**RECORDS TO PROCESS:**

-=-=-

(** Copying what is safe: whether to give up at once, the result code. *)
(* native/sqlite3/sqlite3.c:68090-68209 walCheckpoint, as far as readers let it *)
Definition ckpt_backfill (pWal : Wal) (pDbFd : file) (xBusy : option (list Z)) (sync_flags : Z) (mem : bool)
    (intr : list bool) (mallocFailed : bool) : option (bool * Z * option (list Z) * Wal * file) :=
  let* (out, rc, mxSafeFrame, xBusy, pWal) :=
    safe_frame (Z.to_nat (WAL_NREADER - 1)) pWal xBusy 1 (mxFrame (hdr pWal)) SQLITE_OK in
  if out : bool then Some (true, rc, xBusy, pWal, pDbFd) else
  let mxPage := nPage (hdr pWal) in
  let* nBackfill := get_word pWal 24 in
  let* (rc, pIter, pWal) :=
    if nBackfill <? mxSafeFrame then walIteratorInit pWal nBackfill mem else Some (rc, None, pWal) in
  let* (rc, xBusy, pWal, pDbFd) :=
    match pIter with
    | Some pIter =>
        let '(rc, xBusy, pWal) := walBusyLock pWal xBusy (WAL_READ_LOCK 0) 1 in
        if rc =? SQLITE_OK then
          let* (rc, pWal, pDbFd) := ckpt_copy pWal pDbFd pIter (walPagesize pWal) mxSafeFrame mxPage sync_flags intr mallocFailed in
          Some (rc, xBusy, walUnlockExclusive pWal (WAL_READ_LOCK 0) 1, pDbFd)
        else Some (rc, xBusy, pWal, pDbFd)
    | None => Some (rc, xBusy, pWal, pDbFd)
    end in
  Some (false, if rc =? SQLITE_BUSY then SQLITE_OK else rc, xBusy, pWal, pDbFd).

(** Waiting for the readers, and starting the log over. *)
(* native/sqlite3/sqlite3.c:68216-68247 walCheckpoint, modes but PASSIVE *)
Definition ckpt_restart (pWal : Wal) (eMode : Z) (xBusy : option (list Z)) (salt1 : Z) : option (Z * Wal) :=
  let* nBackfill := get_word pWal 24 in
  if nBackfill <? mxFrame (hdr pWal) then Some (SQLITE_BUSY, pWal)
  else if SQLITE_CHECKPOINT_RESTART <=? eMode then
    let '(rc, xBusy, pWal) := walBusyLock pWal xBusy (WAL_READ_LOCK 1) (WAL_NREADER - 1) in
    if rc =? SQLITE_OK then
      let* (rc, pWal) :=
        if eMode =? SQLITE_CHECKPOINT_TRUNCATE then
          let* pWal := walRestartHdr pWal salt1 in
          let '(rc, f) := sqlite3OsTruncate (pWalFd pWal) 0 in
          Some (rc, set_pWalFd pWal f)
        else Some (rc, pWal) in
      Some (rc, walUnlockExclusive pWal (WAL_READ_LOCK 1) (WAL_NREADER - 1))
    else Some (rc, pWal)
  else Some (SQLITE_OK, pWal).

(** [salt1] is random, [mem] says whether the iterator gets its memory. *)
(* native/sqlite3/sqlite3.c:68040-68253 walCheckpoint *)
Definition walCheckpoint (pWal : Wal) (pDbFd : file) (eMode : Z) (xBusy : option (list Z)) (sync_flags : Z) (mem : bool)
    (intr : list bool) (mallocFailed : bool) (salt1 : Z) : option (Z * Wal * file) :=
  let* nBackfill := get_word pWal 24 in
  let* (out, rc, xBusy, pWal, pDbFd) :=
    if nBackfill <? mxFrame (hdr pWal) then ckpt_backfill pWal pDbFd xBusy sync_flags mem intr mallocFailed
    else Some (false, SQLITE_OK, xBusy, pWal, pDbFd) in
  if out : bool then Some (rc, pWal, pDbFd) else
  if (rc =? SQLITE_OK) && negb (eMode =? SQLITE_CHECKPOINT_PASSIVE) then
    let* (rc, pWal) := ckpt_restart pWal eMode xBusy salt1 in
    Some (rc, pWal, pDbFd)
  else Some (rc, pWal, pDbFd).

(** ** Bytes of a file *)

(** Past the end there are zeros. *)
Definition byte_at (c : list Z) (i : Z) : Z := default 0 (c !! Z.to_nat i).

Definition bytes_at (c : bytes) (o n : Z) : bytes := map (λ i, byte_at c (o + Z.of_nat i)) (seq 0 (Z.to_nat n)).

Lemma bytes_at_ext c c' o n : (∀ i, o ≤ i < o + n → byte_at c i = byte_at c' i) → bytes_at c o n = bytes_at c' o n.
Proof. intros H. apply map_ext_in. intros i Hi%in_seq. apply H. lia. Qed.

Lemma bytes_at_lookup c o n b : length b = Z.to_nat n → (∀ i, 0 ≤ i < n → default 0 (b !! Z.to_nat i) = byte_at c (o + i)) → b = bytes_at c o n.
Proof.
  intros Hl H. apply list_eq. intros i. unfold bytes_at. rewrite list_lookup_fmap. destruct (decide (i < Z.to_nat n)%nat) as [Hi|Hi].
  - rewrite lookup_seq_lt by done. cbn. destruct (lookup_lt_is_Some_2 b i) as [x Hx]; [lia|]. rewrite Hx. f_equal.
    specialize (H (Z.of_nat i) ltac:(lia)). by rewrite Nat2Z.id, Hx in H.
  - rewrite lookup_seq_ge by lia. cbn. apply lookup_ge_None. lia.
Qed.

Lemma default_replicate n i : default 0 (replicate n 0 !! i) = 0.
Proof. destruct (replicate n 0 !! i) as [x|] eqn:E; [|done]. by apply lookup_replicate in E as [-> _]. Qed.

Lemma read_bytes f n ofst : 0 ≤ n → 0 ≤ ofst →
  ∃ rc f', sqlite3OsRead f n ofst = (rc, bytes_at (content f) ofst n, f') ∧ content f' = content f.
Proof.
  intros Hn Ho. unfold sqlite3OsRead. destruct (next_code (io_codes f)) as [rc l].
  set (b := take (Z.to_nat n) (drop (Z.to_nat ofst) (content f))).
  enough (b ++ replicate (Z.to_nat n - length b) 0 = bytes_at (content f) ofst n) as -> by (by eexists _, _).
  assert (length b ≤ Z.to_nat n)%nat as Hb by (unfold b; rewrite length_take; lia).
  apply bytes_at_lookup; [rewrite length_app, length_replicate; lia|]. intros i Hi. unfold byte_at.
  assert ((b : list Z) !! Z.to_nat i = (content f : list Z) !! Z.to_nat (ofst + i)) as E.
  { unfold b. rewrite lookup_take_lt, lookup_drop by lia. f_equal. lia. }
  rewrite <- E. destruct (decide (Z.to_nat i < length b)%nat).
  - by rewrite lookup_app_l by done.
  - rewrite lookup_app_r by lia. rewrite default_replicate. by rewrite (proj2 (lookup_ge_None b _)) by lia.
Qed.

-=-=-

**WORK TO COMPLETE:** Quote the data above in full, changing nothing.

**PROBLEM SOLUTION:**
(** Copying what is safe: whether to give up at once, the result code. *)
(* native/sqlite3/sqlite3.c:68090-68209 walCheckpoint, as far as readers let it *)
Definition ckpt_backfill (pWal : Wal) (pDbFd : file) (xBusy : option (list Z)) (sync_flags : Z) (mem : bool)
    (intr : list bool) (mallocFailed : bool) : option (bool * Z * option (list Z) * Wal * file) :=
  let* (out, rc, mxSafeFrame, xBusy, pWal) :=
    safe_frame (Z.to_nat (WAL_NREADER - 1)) pWal xBusy 1 (mxFrame (hdr pWal)) SQLITE_OK in
  if out : bool then Some (true, rc, xBusy, pWal, pDbFd) else
  let mxPage := nPage (hdr pWal) in
  let* nBackfill := get_word pWal 24 in
  let* (rc, pIter, pWal) :=
    if nBackfill <? mxSafeFrame then walIteratorInit pWal nBackfill mem else Some (rc, None, pWal) in
  let* (rc, xBusy, pWal, pDbFd) :=
    match pIter with
    | Some pIter =>
        let '(rc, xBusy, pWal) := walBusyLock pWal xBusy (WAL_READ_LOCK 0) 1 in
        if rc =? SQLITE_OK then
          let* (rc, pWal, pDbFd) := ckpt_copy pWal pDbFd pIter (walPagesize pWal) mxSafeFrame mxPage sync_flags intr mallocFailed in
          Some (rc, xBusy, walUnlockExclusive pWal (WAL_READ_LOCK 0) 1, pDbFd)
        else Some (rc, xBusy, pWal, pDbFd)
    | None => Some (rc, xBusy, pWal, pDbFd)
    end in
  Some (false, if rc =? SQLITE_BUSY then SQLITE_OK else rc, xBusy, pWal, pDbFd).

(** Waiting for the readers, and starting the log over. *)
(* native/sqlite3/sqlite3.c:68216-68247 walCheckpoint, modes but PASSIVE *)
Definition ckpt_restart (pWal : Wal) (eMode : Z) (xBusy : option (list Z)) (salt1 : Z) : option (Z * Wal) :=
  let* nBackfill := get_word pWal 24 in
  if nBackfill <? mxFrame (hdr pWal) then Some (SQLITE_BUSY, pWal)
  else if SQLITE_CHECKPOINT_RESTART <=? eMode then
    let '(rc, xBusy, pWal) := walBusyLock pWal xBusy (WAL_READ_LOCK 1) (WAL_NREADER - 1) in
    if rc =? SQLITE_OK then
      let* (rc, pWal) :=
        if eMode =? SQLITE_CHECKPOINT_TRUNCATE then
          let* pWal := walRestartHdr pWal salt1 in
          let '(rc, f) := sqlite3OsTruncate (pWalFd pWal) 0 in
          Some (rc, set_pWalFd pWal f)
        else Some (rc, pWal) in
      Some (rc, walUnlockExclusive pWal (WAL_READ_LOCK 1) (WAL_NREADER - 1))
    else Some (rc, pWal)
  else Some (SQLITE_OK, pWal).

(** [salt1] is random, [mem] says whether the iterator gets its memory. *)
(* native/sqlite3/sqlite3.c:68040-68253 walCheckpoint *)
Definition walCheckpoint (pWal : Wal) (pDbFd : file) (eMode : Z) (xBusy : option (list Z)) (sync_flags : Z) (mem : bool)
    (intr : list bool) (mallocFailed : bool) (salt1 : Z) : option (Z * Wal * file) :=
  let* nBackfill := get_word pWal 24 in
  let* (out, rc, xBusy, pWal, pDbFd) :=
    if nBackfill <? mxFrame (hdr pWal) then ckpt_backfill pWal pDbFd xBusy sync_flags mem intr mallocFailed
    else Some (false, SQLITE_OK, xBusy, pWal, pDbFd) in
  if out : bool then Some (rc, pWal, pDbFd) else
  if (rc =? SQLITE_OK) && negb (eMode =? SQLITE_CHECKPOINT_PASSIVE) then
    let* (rc, pWal) := ckpt_restart pWal eMode xBusy salt1 in
    Some (rc, pWal, pDbFd)
  else Some (rc, pWal, pDbFd).

(** ** Bytes of a file *)

(** Past the end there are zeros. *)
Definition byte_at (c : list Z) (i : Z) : Z := default 0 (c !! Z.to_nat i).

Definition bytes_at (c : bytes) (o n : Z) : bytes := map (λ i, byte_at c (o + Z.of_nat i)) (seq 0 (Z.to_nat n)).

Lemma bytes_at_ext c c' o n : (∀ i, o ≤ i < o + n → byte_at c i = byte_at c' i) → bytes_at c o n = bytes_at c' o n.
Proof. intros H. apply map_ext_in. intros i Hi%in_seq. apply H. lia. Qed.

Lemma bytes_at_lookup c o n b : length b = Z.to_nat n → (∀ i, 0 ≤ i < n → default 0 (b !! Z.to_nat i) = byte_at c (o + i)) → b = bytes_at c o n.
Proof.
  intros Hl H. apply list_eq. intros i. unfold bytes_at. rewrite list_lookup_fmap. destruct (decide (i < Z.to_nat n)%nat) as [Hi|Hi].
  - rewrite lookup_seq_lt by done. cbn. destruct (lookup_lt_is_Some_2 b i) as [x Hx]; [lia|]. rewrite Hx. f_equal.
    specialize (H (Z.of_nat i) ltac:(lia)). by rewrite Nat2Z.id, Hx in H.
  - rewrite lookup_seq_ge by lia. cbn. apply lookup_ge_None. lia.
Qed.

Lemma default_replicate n i : default 0 (replicate n 0 !! i) = 0.
Proof. destruct (replicate n 0 !! i) as [x|] eqn:E; [|done]. by apply lookup_replicate in E as [-> _]. Qed.

Lemma read_bytes f n ofst : 0 ≤ n → 0 ≤ ofst →
  ∃ rc f', sqlite3OsRead f n ofst = (rc, bytes_at (content f) ofst n, f') ∧ content f' = content f.
Proof.
  intros Hn Ho. unfold sqlite3OsRead. destruct (next_code (io_codes f)) as [rc l].
  set (b := take (Z.to_nat n) (drop (Z.to_nat ofst) (content f))).
  enough (b ++ replicate (Z.to_nat n - length b) 0 = bytes_at (content f) ofst n) as -> by (by eexists _, _).
  assert (length b ≤ Z.to_nat n)%nat as Hb by (unfold b; rewrite length_take; lia).
  apply bytes_at_lookup; [rewrite length_app, length_replicate; lia|]. intros i Hi. unfold byte_at.
  assert ((b : list Z) !! Z.to_nat i = (content f : list Z) !! Z.to_nat (ofst + i)) as E.
  { unfold b. rewrite lookup_take_lt, lookup_drop by lia. f_equal. lia. }
  rewrite <- E. destruct (decide (Z.to_nat i < length b)%nat).
  - by rewrite lookup_app_l by done.
  - rewrite lookup_app_r by lia. rewrite default_replicate. by rewrite (proj2 (lookup_ge_None b _)) by lia.
Qed.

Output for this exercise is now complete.